Bagdanov eschews (easy) answers in the three sections that follow: “Proofs,” “Wagers,” and “Remains.” She presses into the wounds, offering a series of proof poems, presenting sentient existence as a wager, and examining various kinds of remains, the vast “field / of bones” that all the living leave behind. So what claim or claims does Bagdanov’s proof poems prove? The key is in the titles, “Proof of Harm,” “Proof of Parasite,” “Proof of Sorrow,” and “Proof of Hunger.” Bagdanov, in poem after poem, presents what might be construed as poetic evidence of humanity’s muddied legacy. A single poem can contain an oil spill, the accidental violence against seabirds, and the violence we inflict on each other, in particular against brown bodies. Other poems focus on calving glaciers. Felled trees. An accumulation of grievances proving humanity’s harm.
Besides the content of Fossils in the Making that speaks so poignantly to anxiety over embodiment, mortality, crisis, motherhood, and private/public remains, what stands out in Bagdanov’s work is her playfulness with language and commitment to experimentation. I appreciate the consecution that transforms “carcass” to “caress” and “from” to “form” in the initial sonnet, and the final poem’s echoing (“turn” becomes “urn” and the last “hello?” ripples out to “lo” and a solo “o,” reminiscent of Joyce’s final “.” in Ulysses). The entirety of Diurne is built on the premise of experimenting with form, as the first page indicates: “A line each hour of waking / A poem each day of making.” While Diurne is a long-term relationship with its method, Fossils in the Making is more akin to speed dating; Bagdanov displays an astonishing range of experimentation with line breaks, punctuation, cleave poems, white space, etc., throughout the book so that, despite the heavy subject matter, there is a constant source of delight to be derived.
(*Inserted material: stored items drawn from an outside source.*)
(** Membership in the filter on the body, for any filter text. *)
Lemma elem_of_matching `{engine : Engine} options since until raw msg :
  msg ∈ contains_stage (read_contains options)
          (window_stage since until (elements raw)) ↔
  msg ∈ elements raw ∧ within since until (Raw.send_time msg) ∧
  (read_contains options = "" ∨
   substring (read_contains options) (Raw.body msg)).
Proof.
  destruct (decide (read_contains options = "")) as [Hempty|Hcontains].
  - rewrite Hempty, contains_stage_empty, elem_of_window_stage.
    split; [intros [? ?]; auto|intros (? & ? & _); auto].
  - rewrite elem_of_contains_stage, elem_of_window_stage by done.
    split; [intros [[? ?] ?]; auto|].
    intros (? & ? & [?|?]); [done|auto].
Qed.

(** C2.  [runRead] retains a record exactly when its send time is not below
    [since], if that is supplied, and not above [until], if that is supplied;
    equality with a bound keeps the record.  First for the two send-time
    filters by themselves; with [since] above [until] they retain nothing.
    Then for every run of [runRead] that returns: each returned message has
    its send time within the bounds read from the options; each record of
    the payload within the bounds, and with the filter text in its body if
    one is given, is returned in its normalised form, unless the limit cuts
    it off, in which case as many messages are returned as the limit allows
    and none of them is older; and when the limit cuts nothing off, what is
    returned is exactly the payload filtered by the bounds and the text,
    sorted and normalised.  An inverted window returns nothing. *)
Theorem window_stage_inclusive `{engine : Engine} (since until : option number)
    (msgs : list Raw.Message) :
  (∀ msg, msg ∈ window_stage since until msgs ↔
          msg ∈ msgs ∧ within since until (Raw.send_time msg)) ∧
  (∀ keep : Raw.Message → bool,
     (∀ msg, keep msg = true ↔ within since until (Raw.send_time msg)) →
     window_stage since until msgs = List.filter keep msgs) ∧
  (∀ s u : Z,
     since = Some (JS.of_Z s) → until = Some (JS.of_Z u) →
     (∀ msg, msg ∈ window_stage since until msgs ↔
             msg ∈ msgs ∧ s ≤ Raw.send_time msg ≤ u) ∧
     (u < s → window_stage since until msgs = [])) ∧
  (∀ s u, since = Some s → until = Some u → ¬ num_le s u →
     window_stage since until msgs = []) ∧
  (∀ (client : Client) options out,
     run client (runRead options) = Ok out →
     ∃ since' until' raw limit,
       parseUnixTime (options !! "since") "--since" = Ok since' ∧
       parseUnixTime (options !! "until") "--until" = Ok until' ∧
       client (GetRoomMessages (options !! "room")
                 (parseBool01 (options !! "force") 1)) = Ok raw ∧
       read_limit options = Fin limit ∧
       Forall (λ m, within since' until' (sendTimeUnix m)) out ∧
       (∀ s u, since' = Some s → until' = Some u → ¬ num_le s u →
          out = []) ∧
       (∀ msg,
          msg ∈ elements raw →
          within since' until' (Raw.send_time msg) →
          read_contains options = "" ∨
            substring (read_contains options) (Raw.body msg) →
          (∃ m, m ∈ out ∧
                normalizeReadMessage (options !! "room") msg
                  (JS.truthy (options !! "strip-tags")) = Ok m) ∨
          (length out = Z.to_nat (Qfloor limit) ∧
           Forall (λ m, Raw.send_time msg ≤ sendTimeUnix m) out)) ∧
       (∀ keep : Raw.Message → bool,
          (∀ msg, keep msg = true ↔
                  within since' until' (Raw.send_time msg)) →
          (length (contains_stage (read_contains options)
                     (List.filter keep (elements raw)))
           ≤ Z.to_nat (Qfloor limit))%nat →
          Forall2 (λ msg m, normalizeReadMessage (options !! "room") msg
                              (JS.truthy (options !! "strip-tags")) = Ok m)
            (sort_stage (contains_stage (read_contains options)
                           (List.filter keep (elements raw))))
            out)).
Proof.
  split; [intros msg; apply elem_of_window_stage|].
  split.
  { intros keep Hkeep. rewrite window_stage_filter. apply filter_agree.
    intros msg. by rewrite window_test, Hkeep. }
  split.
  { intros s u -> ->. split.
    - intros msg. rewrite elem_of_window_stage. unfold within.
      split.
      + intros (Hin & Hs & Hu). split; [done|].
        specialize (Hs _ eq_refl). specialize (Hu _ eq_refl).
        by rewrite !num_le_of_Z in *.
      + intros (Hin & Hs & Hu). split; [done|].
        split; intros ? [= <-]; by rewrite num_le_of_Z.
    - intros Hinverted.
      apply (window_stage_inverted _ _ _ (JS.of_Z s) (JS.of_Z u)); [done..|].
      rewrite num_le_of_Z. lia. }
  split; [intros s u; apply window_stage_inverted|].
  intros client options out
    (since' & until' & raw & _ & Hsince & Huntil & Hclient & Hout)%run_runRead.
  destruct (read_limit_range options) as (limit & Hlimit & _ & _).
  exists since', until', raw, limit. split_and!; [done..| | | |].
  - eapply (Forall2_Forall_r _ (λ _, True)); [exact Hout| |].
    + intros msg m Hmsg (iso & -> & _)%normalizeReadMessage_inv _. cbn.
      apply elem_of_read_kept, elem_of_matching in Hmsg. tauto.
    + by apply Forall_forall.
  - intros s u Hs Hu Hinverted. unfold read_kept in Hout.
    rewrite (window_stage_inverted _ _ _ s u Hs Hu Hinverted) in Hout.
    unfold JS.slice in Hout.
    cbn [contains_stage sort_stage List.filter JS.sort foldr] in Hout.
    rewrite drop_nil in Hout. by inversion Hout.
  - intros msg Hin Hwithin Hcontains.
    assert (msg ∈ contains_stage (read_contains options)
                    (window_stage since' until' (elements raw))) as Hmsg
      by (by apply elem_of_matching).
    destruct (read_kept_complete _ _ _ _ _ _ Hlimit Hmsg)
      as [Hkept|[Hlength Holder]].
    + left. by apply (Forall2_elem_of_l _ _ _ _ Hout).
    + right. split; [by rewrite <- (Forall2_length _ _ _ Hout)|].
      eapply Forall2_Forall_r; [exact Hout| |exact Holder].
      intros k m _ (iso & -> & _)%normalizeReadMessage_inv Hk. exact Hk.
  - intros keep Hkeep Hlength.
    assert (window_stage since' until' (elements raw) =
              List.filter keep (elements raw)) as Hwindow.
    { rewrite window_stage_filter. apply filter_agree.
      intros msg. by rewrite window_test, Hkeep. }
    rewrite <- Hwindow in *.
    by rewrite <- (read_kept_all _ _ _ _ _ Hlimit Hlength).
Qed.
(** * Spotify top-items fetcher and OAuth token manager

    A shallow embedding of [spotify_client.py] (the paginated fetcher
    [SpotifyTopItems]) and of [spotify_auth.py] (the token manager, the
    callback handler and [get_valid_token]), followed by the properties
    of the specification that were checked against them. *)

From stdpp Require Import base list strings gmap.
From Stdlib Require Import ZArith Lia.

(** ** Python built-ins used by the sources *)

Module Py.

(** [range(start, stop, step)] for a positive [step] (the only use in the
    sources is [range(50, total, 50)]). *)
Definition range (start stop step : Z) : list Z :=
  (λ k : nat, start + step * Z.of_nat k)%Z
    <$> seq 0 (Z.to_nat ((stop - start + step - 1) `div` step)).

(** [l[:n]]: a negative bound counts from the end of the list. *)
Definition slice_to {A} (l : list A) (n : Z) : list A :=
  if (n <? 0)%Z then take (Z.to_nat (Z.of_nat (length l) + n)) l
  else take (Z.to_nat n) l.

(** Truth value of an optional integer argument ([None] and [0] are false). *)
Definition truthy_int (o : option Z) : bool :=
  match o with
  | Some n => negb (n =? 0)%Z
  | None => false
  end.

(** Truth value of a string ([os.getenv] gives [None] or a string). *)
Definition truthy_str (o : option string) : bool :=
  match o with
  | Some s => negb (String.eqb s "")
  | None => false
  end.

(** A string holds the UTF-8 encoding of a Python [str]: a character is
    one byte below 128, or a leading byte from 194 on followed by
    continuation bytes, which are those from 128 to 191. *)
Definition continuation (b : Ascii.ascii) : bool :=
  (128 <=? Ascii.N_of_ascii b)%N && (Ascii.N_of_ascii b <? 192)%N.

(** [s[:n]] for a string and [n] not negative: the first [n] characters. *)
Fixpoint str_slice_to (s : string) (n : nat) : string :=
  match s with
  | EmptyString => EmptyString
  | String b s =>
      if continuation b then String b (str_slice_to s n)
      else
        match n with
        | O => EmptyString
        | S n => String b (str_slice_to s n)
        end
  end.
In both Fossils in the Making and Diurne, I’m in awe of Bagdanov’s recursiveness, how lines and phrases from poems echo within individual poems, but also across (and even between) the manuscripts, lending both books an almost dream-making, trance-like quality that I admire, and which reminds me pleasantly of work by Carole Maso, C.D. Wright, and Julie Marie Wade.
Bagdanov has received much deserved attention for Diurne, winner of the 2019 Sunken Garden Chapbook Poetry Prize. Diurne (like “diurnal” or daily) contains a Lucie Brock-Broido-esque poetry of ellision, enticing onelets or verse paragraphs that house enough mystery to invite reading and rereading. Bagdanov’s non-sequiturs exhibit an astonishing range, from humorous to profound, lyric to prosaic, intimate to stand offish, deeply thoughtful to wryly shallow. Having participated in several years’ worth of NaPoWriMos and feeling entirely wrung out after a month’s poem-making, I cannot imagine a month’s worth of hourly line composing. Bagdanov writes “This requires more effort than you’d think. A constant waking.” I believe it.
Clearly, both of these books are the products of the same brilliant mind. Added to concerns in Fossils in the Making of microplastics, DDT, calving glaciers, and impending apocalypse, in Diurne readers encounter nuclear catastrophe and waste, cancer, abuse, a growing carbon footprint, and more. In both, Bagdanov broods over an uncertain future, one that rests tenuously in our fallible hands.